1) you need access to a few buttons to turn them on and put them into playing all videos on the memory card. You have to be able to see the screen while you push the buttons to navigate the menus. You could either wire these buttons (usually 2 or 3) to a control panel or wire the buttons to the roof of the building.

 

2) the codecs used in the cheap dvrs is usually obsucure ones that can be harder to convert video files to. Always be careful when hunting for software to do obscure things like this as many can come from unverified and trusted sources that could be Trojan horses.

 

3) the cheap and even more expensive dvrs are just that cheap and can blow out. That's why I did a bunch of torture testing on the little car ones to see if they would hold up well with long periods of playing. It's easy and inexpensive to buy a bunch at a time to have backups if some do blow and good to do so if going down the cheap DVR path as these change all the time and the model 6 months from now may not fit your framing and building customization. I'm use to buying backup hardware for exhibits all the time as this is a constant issue with an installation meant to last many years and equipment cycles and even major tech standards reving constantly and new stuff just can't get slapped in the old hole with the old software and wiring unless the same equipment.

 

when I first tried all this like 14 years back I used nice little pvrs that were expensive at the time, but were on sale cheap (still like $50 at the time on sale) and it turned out because they tended to blow out after like 20-40 hrs of playing.
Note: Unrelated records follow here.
(** A request that carries the secret as a bearer token. *)
Definition presents (c : Config) (r : Request) : Prop :=
  secret c ≠ [] ∧ ∃ scheme, authorization r = Some (scheme ++ secret c) ∧ length scheme = 7%nat ∧
    eq_ignore_ascii_case scheme (lit "Bearer ") = true.

Lemma bearer_presents c r : secret c ≠ [] → bearer_ok c r = true → presents c r.
Proof.
  intros Hs Hb. unfold bearer_ok in Hb. apply negb_true_iff in Hb. destruct_bool.
  destruct (authorization r) as [a|] eqn:Ea; simpl in *; [|unfold len in *; simpl in *; lia].
  match goal with H : eq_str (drop 7 a) _ = true |- _ => apply eq_str_true in H; rename H into Hd end.
  split; [done|]. exists (take 7 a). rewrite <- Hd, take_drop. split; [done|]. split; [|done].
  rewrite length_take. unfold len in *. lia.
Qed.

Lemma presents_bearer c r : presents c r → bearer_ok c r = true.
Proof.
  intros (_ & scheme & Ha & Hl & Hs). unfold bearer_ok. rewrite Ha. simpl default. unfold len. rewrite length_app, Hl.
  rewrite (proj2 (Z.ltb_ge _ 7)) by lia. rewrite take_app_le, (take_ge scheme), Hs by lia.
  rewrite drop_app_ge, Hl, Nat.sub_diag by lia. by rewrite drop_0, eq_str_refl.
Qed.

(** A [PUT] of a selection gets to its handler. *)
Lemma route_put_proxy nonce e r (s : State (D:=D)) name : method r = lit "PUT" → path r = lit "/proxies/" ++ name →
  (needs_secret (config s) r = true → presents (config s) r) →
  Api.route nonce e r s = let? '(s, out) := put_proxy name r s in Some (s, false, out).
Proof.
  intros Hm Hpath Ha. unfold Api.route.
  assert (connection_request r = false ∧ probe_request r = false) as [-> ->]
    by (unfold connection_request, probe_request; by rewrite Hpath).
  assert (needs_secret (config s) r && negb (bearer_ok (config s) r) = false) as ->.
  { destruct (needs_secret (config s) r); [|done]. by rewrite presents_bearer by auto. }
  assert (dispatch nonce e r s = put_proxy name r s) as ->; [|done].
  unfold dispatch, is_method, probe_request. rewrite Hm, Hpath. rewrite strip_prefix_app.
  repeat match goal with
  | |- context [eq_str (lit ?a) (lit ?b)] =>
      let v := eval vm_compute in (eq_str (lit a) (lit b)) in change (eq_str (lit a) (lit b)) with v
  end.
  assert (eq_str (lit "/proxies/" ++ name) (lit "/connections/probes") = false) as -> by done.
  by destruct (put_proxy name r s).
Qed.

(** C16: without the secret nothing is learned and nothing is changed. A request to an exposed
    controller, about connections, or to change something where a secret is set, that does
    not carry the secret is refused: whatever the connections, tickets, instance nonce and
    managed state are, the answer is the bytes of [401 Unauthorized], or, when no secret is
    set, of [403 Connection secret required], whose body is that reason only; and the state
    stays as it is. *)
Theorem api_protects (c : Config) (r : Request) k nonce e (s : State (D:=D)) :
  validate_controller_auth c = Ok tt → protected c r → ¬ presents c r → snd (read_request parse_request k) = Ok r →
  config s = c →
  serve nonce parse_request e k s =
    Some (s, if bool_decide (secret c = []) then refusal "403" "Connection secret required" else refusal "401" "Unauthorized").
Proof.
  intros Hv [(a & Ha & Hu)|Hp] Hn Hk <-; unfold serve; rewrite Hk; unfold Api.route, needs_secret; unfold validate_controller_auth in Hv.
  { assert (controller_requires_auth (config s) = true) as E by (unfold controller_requires_auth; by rewrite Ha).
    rewrite E in *. simpl in Hv |- *. case_bool_decide as Hs; [done|]. rewrite andb_false_r.
    destruct (bearer_ok (config s) r) eqn:Eb; [by destruct Hn; apply bearer_presents|done]. }
  assert (secret (config s) = [] → connection_request r = true) as Hopen
    by (intros Hs; destruct Hp as [Hp|[_ Hp]]; [by apply about_connections_request|done]).
  case_bool_decide as Hs; [by rewrite Hopen|]. rewrite andb_false_r.
  destruct (bearer_ok (config s) r) eqn:Eb; [by destruct Hn; apply bearer_presents|].
  destruct Hp as [Hp%about_connections_request|[-> _]]; [rewrite Hp|]; simpl; rewrite !orb_true_r; done.
Qed.
(* ===== verification/Udp.v ===== *)
(** * UDP sessions (src/src/udp.rs)

    A session sends and receives datagrams directly, through a Shadowsocks server, or as
    frames on a Trojan stream. The Trojan session is a state machine over events: calls of
    its owner and steps of its worker, whose two loops end together. The address codec of the
    shadowsocks crate is the class [AddressCodec] of [Socks] with its reader. *)
From S2P Require Import Prelude Utf8 Net Target Socks.

Module Udp.
Import Socks(Address, SocketAddress, DomainNameAddress, AddressCodec, write_to_buf, destination, canonical, MAX_WIRE_BYTES).

Record Datagram := mkDatagram { source : Target; payload : str }.

Definition address_target (a : Address) : res Target :=
  match a with
  | SocketAddress a => target_new (print_ip (sa_ip a)) (sa_port a)
  | DomainNameAddress host port => from_socks host port
  end.

(** [Address::read_from] on what a stream holds: the address and what follows it; [None] is
    an invalid or truncated address. It reads what [write_to_buf] wrote. *)
Class AddressReader `{AddressCodec} := {
  read_from : str → option (Address * str);
  read_from_destination t rest : target_wf t → (parse_ip (host t) = None → utf8_valid (host t) = true) →
    read_from (write_to_buf (destination t) ++ rest) = Some (destination t, rest);
}.

(** ** Direct and Shadowsocks sessions *)

Definition payload_limit (trojan : bool) : Z := if trojan then u16_max else MAX_WIRE_BYTES.

Definition check_payload (trojan : bool) (payload : str) : res unit :=
  if payload_limit trojan <? len payload then Err "UDP datagram exceeds protocol payload limit" else Ok tt.

(** The datagram a direct send gives to its IPv4 or IPv6 socket; the addresses are what the
    resolver answered, of which there is at least one. *)
Definition send_direct (ipv6 : bool) (dns : res (list IpAddr)) (payload : str) (t : Target) : option (res (SocketAddr * str)) :=
  match check_payload false payload with
  | Err e => Some (Err e)
  | Ok _ =>
      match dns with
      | Err e => Some (Err e)
      | Ok addresses =>
          let? ip := head addresses in
          match ip with
          | V6 _ => if ipv6 then Some (Ok (mkSocketAddr ip (port t), payload)) else Some (Err "IPv6 UDP is unavailable"%string)
          | V4 _ _ _ _ => Some (Ok (mkSocketAddr ip (port t), payload))
          end
      end
  end.

Section Codec.
Context `{AddressReader}.

(** What a Shadowsocks send gives to the library, which adds [overhead] bytes. *)
Definition send_shadowsocks (overhead : Z) (payload : str) (t : Target) : res (Address * str) :=
  let! _ := check_payload false payload in
  let address := destination t in
  if MAX_WIRE_BYTES <? len payload + len (write_to_buf address) + overhead
  then Err "Shadowsocks UDP wire datagram exceeds 65507 bytes"
  else Ok (address, payload).

(** What the library receives. *)
Inductive Received :=
| Packet (payload : str) (from : Address) (wire : Z)
| ProtocolError
| IoFailed.

(** The receive loop: packets that are too large, fail authentication or name no source are
    skipped; [None] waits for more. *)
Fixpoint recv_shadowsocks (arrived : list Received) : option (res Datagram) :=
  match arrived with
  | [] => None
  | IoFailed :: _ => Some (Err "Shadowsocks UDP receive failed"%string)
  | ProtocolError :: arrived => recv_shadowsocks arrived
  | Packet bytes from wire :: arrived =>
      if wire <=? MAX_WIRE_BYTES then
        match address_target from with
        | Ok t => Some (Ok (mkDatagram t bytes))
        | Err _ => recv_shadowsocks arrived
        end
      else recv_shadowsocks arrived
  end.

Fixpoint recv_direct (arrived : list (SocketAddr * str)) : option (res Datagram) :=
  match arrived with
  | [] => None
  | (a, bytes) :: arrived =>
      if MAX_WIRE_BYTES <? len bytes then recv_direct arrived
      else Some (let! t := target_new (print_ip (sa_ip a)) (sa_port a) in Ok (mkDatagram t bytes))
  end.

(** ** Trojan frames *)

Definition CRLF : str := [13; 10].

Definition frame (t : Target) (payload : str) : str :=
  write_to_buf (destination t) ++ be16 (len payload) ++ CRLF ++ payload.

(** Some bytes off the front of the stream. *)
Definition take_exact (e : string) (n : nat) (s : str) : res (str * str) :=
  if (length s <? n)%nat then Err e else Ok (take n s, drop n s).

(** One packet of the reader's loop and what follows it. *)
Definition read_packet (s : str) : res (Datagram * str) :=
  let! '(address, s) := ok_or (read_from s) "invalid or truncated Trojan UDP address"%string in
  let! source := map_err (λ _, "invalid Trojan UDP source"%string) (address_target address) in
  let! '(size, s) := take_exact "truncated Trojan UDP length" 2 s in
  let! '(delimiter, s) := take_exact "truncated Trojan UDP delimiter" 2 s in
  if negb (eq_str delimiter CRLF) then Err "invalid Trojan UDP CRLF"
  else
    let! '(payload, s) := take_exact "truncated Trojan UDP payload" (Z.to_nat (from_be size)) s in
    Ok (mkDatagram source payload, s).

(** ** The Trojan session *)

(** Both channels hold two items. *)
Definition CAPACITY : nat := 2.

(** The worker: running, holding an error it has to report, or gone. *)
Inductive Worker := Running | Ending (e : string) | Gone.

(** [input] is what the server has sent and the worker not read, [wire] what the worker
    wrote; [outgoing] and [incoming] are the channels. [writing] is the frame the writer has
    taken from its queue and is not done with: the bytes of it that are still to be written. *)
Record Session := mkSession {
  worker : Worker;
  outgoing : list str;
  writing : option str;
  incoming : list (res Datagram);
  cache : option (Target * Target);
  input : str;
  wire : str;
}.

Definition trojan (input : str) : Session := mkSession Running [] None [] None input [].

Definition with_cache (s : Session) (cache : option (Target * Target)) : Session :=
  mkSession (worker s) (outgoing s) (writing s) (incoming s) cache (input s) (wire s).

Definition is_running (s : Session) : bool := match worker s with Running => true | _ => false end.

(** A new answer for a name, which is cached; [None] is the index of an empty answer. *)
Definition lookup_target (dns : res (list IpAddr)) (t : Target) (s : Session) : option (Session * res Target) :=
  match dns with
  | Err e => Some (s, Err e)
  | Ok addresses =>
      let? ip := head addresses in
      match target_new (print_ip ip) (port t) with
      | Ok resolved => Some (with_cache s (Some (t, resolved)), Ok resolved)
      | Err e => Some (s, Err e)
      end
  end.

(** The address a send goes to: a literal, the cached answer or a new one. *)
Definition resolve_target (dns : res (list IpAddr)) (t : Target) (s : Session) : option (Session * res Target) :=
  if is_some (parse_ip (host t)) then Some (s, Ok t)
  else
    match cache s with
    | Some (original, resolved) => if bool_decide (original = t) then Some (s, Ok resolved) else lookup_target dns t s
    | None => lookup_target dns t s
    end.

(** [try_send] of a frame. *)
Definition enqueue (f : str) (s : Session) : Session * res unit :=
  if negb (is_running s) then (s, Err "Trojan UDP session closed"%string)
  else if (CAPACITY <=? length (outgoing s))%nat then (s, Err "Trojan UDP send queue full; packet dropped"%string)
  else (mkSession (worker s) (outgoing s ++ [f]) (writing s) (incoming s) (cache s) (input s) (wire s), Ok tt).

(** [send_to] of a Trojan session: the target the payload was framed for. *)
Definition send_to (dns : res (list IpAddr)) (payload : str) (t : Target) (s : Session) : option (Session * res Target) :=
  match check_payload true payload with
  | Err e => Some (s, Err e)
  | Ok _ =>
      let? '(s, r) := resolve_target dns t s in
      match r with
      | Err e => Some (s, Err e)
      | Ok t =>
          match enqueue (frame t payload) s with
          | (s, Ok _) => Some (s, Ok t)
          | (s, Err e) => Some (s, Err e)
          end
      end
  end.

(** [recv_from]: [None] waits. *)
Definition recv_from (s : Session) : option (Session * res Datagram) :=
  match incoming s with
  | x :: rest => Some (mkSession (worker s) (outgoing s) (writing s) rest (cache s) (input s) (wire s), x)
  | [] => match worker s with Gone => Some (s, Err "Trojan UDP session closed"%string) | _ => None end
  end.

(** The worker stops: its queue and the write are dropped, an error waits to be reported. *)
Definition stop (e : string) (s : Session) : Session :=
  mkSession (Ending e) [] None (incoming s) (cache s) (input s) (wire s).

(** What the writer's loop does next: take a frame, which frees its place in the queue; go on
    with [write_all], of which the transport takes [n] bytes more; see the flush done; or fail
    in one of these, or after ten seconds of them. Between two of these steps it is pending,
    and sends and reads go on. *)
Inductive WriterStep := Take | Write (n : nat) | Flushed | Failed (e : string).

Definition worker_write (w : WriterStep) (s : Session) : Session :=
  match worker s, writing s, w with
  | Running, None, Take =>
      match outgoing s with
      | f :: rest => mkSession Running rest (Some f) (incoming s) (cache s) (input s) (wire s)
      | [] => s
      end
  | Running, Some f, Write n => mkSession Running (outgoing s) (Some (drop n f)) (incoming s) (cache s) (input s) (wire s ++ take n f)
  | Running, Some [], Flushed => mkSession Running (outgoing s) None (incoming s) (cache s) (input s) (wire s)
  | Running, Some _, Failed e => stop e s
  | _, _, _ => s
  end.

(** The reader's loop reads a packet, which is dropped when the channel is full, or fails
    ([expired] after five minutes without one). *)
Definition worker_read (expired : bool) (s : Session) : Session :=
  match worker s with
  | Running =>
      if expired then stop "UDP receive idle expired" s
      else
        match read_packet (input s) with
        | Err e => stop e s
        | Ok (d, rest) =>
            mkSession Running (outgoing s) (writing s)
              (if (length (incoming s) <? CAPACITY)%nat then incoming s ++ [Ok d] else incoming s)
              (cache s) rest (wire s)
        end
  | _ => s
  end.

(** The last step of the worker: the error is sent once there is room, then the channel closes. *)
Definition worker_end (s : Session) : Session :=
  match worker s with
  | Ending e =>
      if (length (incoming s) <? CAPACITY)%nat
      then mkSession Gone (outgoing s) (writing s) (incoming s ++ [Err e]) (cache s) (input s) (wire s) else s
  | _ => s
  end.

Inductive Event :=
| EvSend (dns : res (list IpAddr)) (payload : str) (t : Target)
| EvRecv
| EvWrite (w : WriterStep)
| EvRead (expired : bool)
| EvEnd.

(** The state, what was accepted for sending and what was received, in order; [None] is a
    panic. *)
Record History := mkHistory { now : Session; accepted : list (Target * str); received : list (res Datagram) }.

Definition apply_event (v : Event) (h : History) : option History :=
  match v with
  | EvSend dns payload t =>
      let? '(s, r) := send_to dns payload t (now h) in
      Some (mkHistory s (match r with Ok t => accepted h ++ [(t, payload)] | Err _ => accepted h end) (received h))
  | EvRecv =>
      match recv_from (now h) with
      | Some (s, x) => Some (mkHistory s (accepted h) (received h ++ [x]))
      | None => Some h
      end
  | EvWrite w => Some (mkHistory (worker_write w (now h)) (accepted h) (received h))
  | EvRead expired => Some (mkHistory (worker_read expired (now h)) (accepted h) (received h))
  | EvEnd => Some (mkHistory (worker_end (now h)) (accepted h) (received h))
  end.

Fixpoint run (events : list Event) (h : History) : option History :=
  match events with
  | [] => Some h
  | v :: events => let? h := apply_event v h in run events h
  end.

End Codec.

End Udp.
Luckily I had it mounted inside the building as the unit did not gracefully come apart and I could just get it playing and slide it into the building. Later when the first blew out I was able to get a couple for like $20 and used them until they were dead then no more around. They also were a pain as they wouldmrandomly just shut down or go back to a menu, these were early units and not al that well tested out! I'll hunt up more of those pictures. Folks have done the same slide in the whole unit with smart phones and game players.

 

http://japanrailmodelers.org/photos/_city/pages/page_33.html

 

4) more expensive smart phones and game players will be expensive and not guaranteed to work well in this situation, but usually work with all the standard video codecs and wrappers. Taking apart smart phones is tough as they are meant to be extremely compact and rugged and not designed to be take apart much at all. The cheap dvrs on the other hand are simple and designed to be easily assembled and thus come apart pretty easily. Game boys and smart phone also are usually pretty large screens at scale. Even the smallest smart phone screen is like a 50'+ diagonal screen!

 

5) need to make your install to be something you can easily remove from the layout (i.e. Easy reach and easy power plug) and come apart to get access to guts to replace, change memory card, or fiddle with.

 

its easy and cheap to experiment with the little cheap dvrs and see if it's for you, they are like 5 bucks and an hour or two to get one torn up and a few videos running. Grab one and mess around, the biggest headache can be the video formats. I have some here I can send you in amv format most of the cheap ones use.

 

The alternate paths is to developer a small video screen that can get hooked up to simple video sources like a rasbury pi or arduino. This would need a micro video controller for the very small screens. I think there is an arduino shield that does something like this if memory serves me right. 

 

Mrp on the forum did I think a pic board that did more simple anmimated signs on smaller oled screens. These are cool, but require a lot of programming and we knowledge to create.

 

i keep hoping someone will start making something fun likemthis for the train market. There are now small oled screens the size of keyboard keys like 64x64 pixels that could have cool apps for a bit of station electronic signage and such. Arduino and rasbury pi components make it cheap to drive pretty complex stuff now. I was talking with a client that was using smaller (like 10") monitors hooked to rasbury pi computers that were playing videos thru a little frameless web browser window. Turned out to be a very simple way to remotely use these and simply control what was playing on each pi by what video was on each page. Simple macro started the pi up and loaded the browser and correct web page on power up. There are many commercial systems that basically do just this but this was something the guy came up with in an evening and the controllers were like $30 and took 10 min to setup! Problem is hdmi monitors don't come small enough for our use!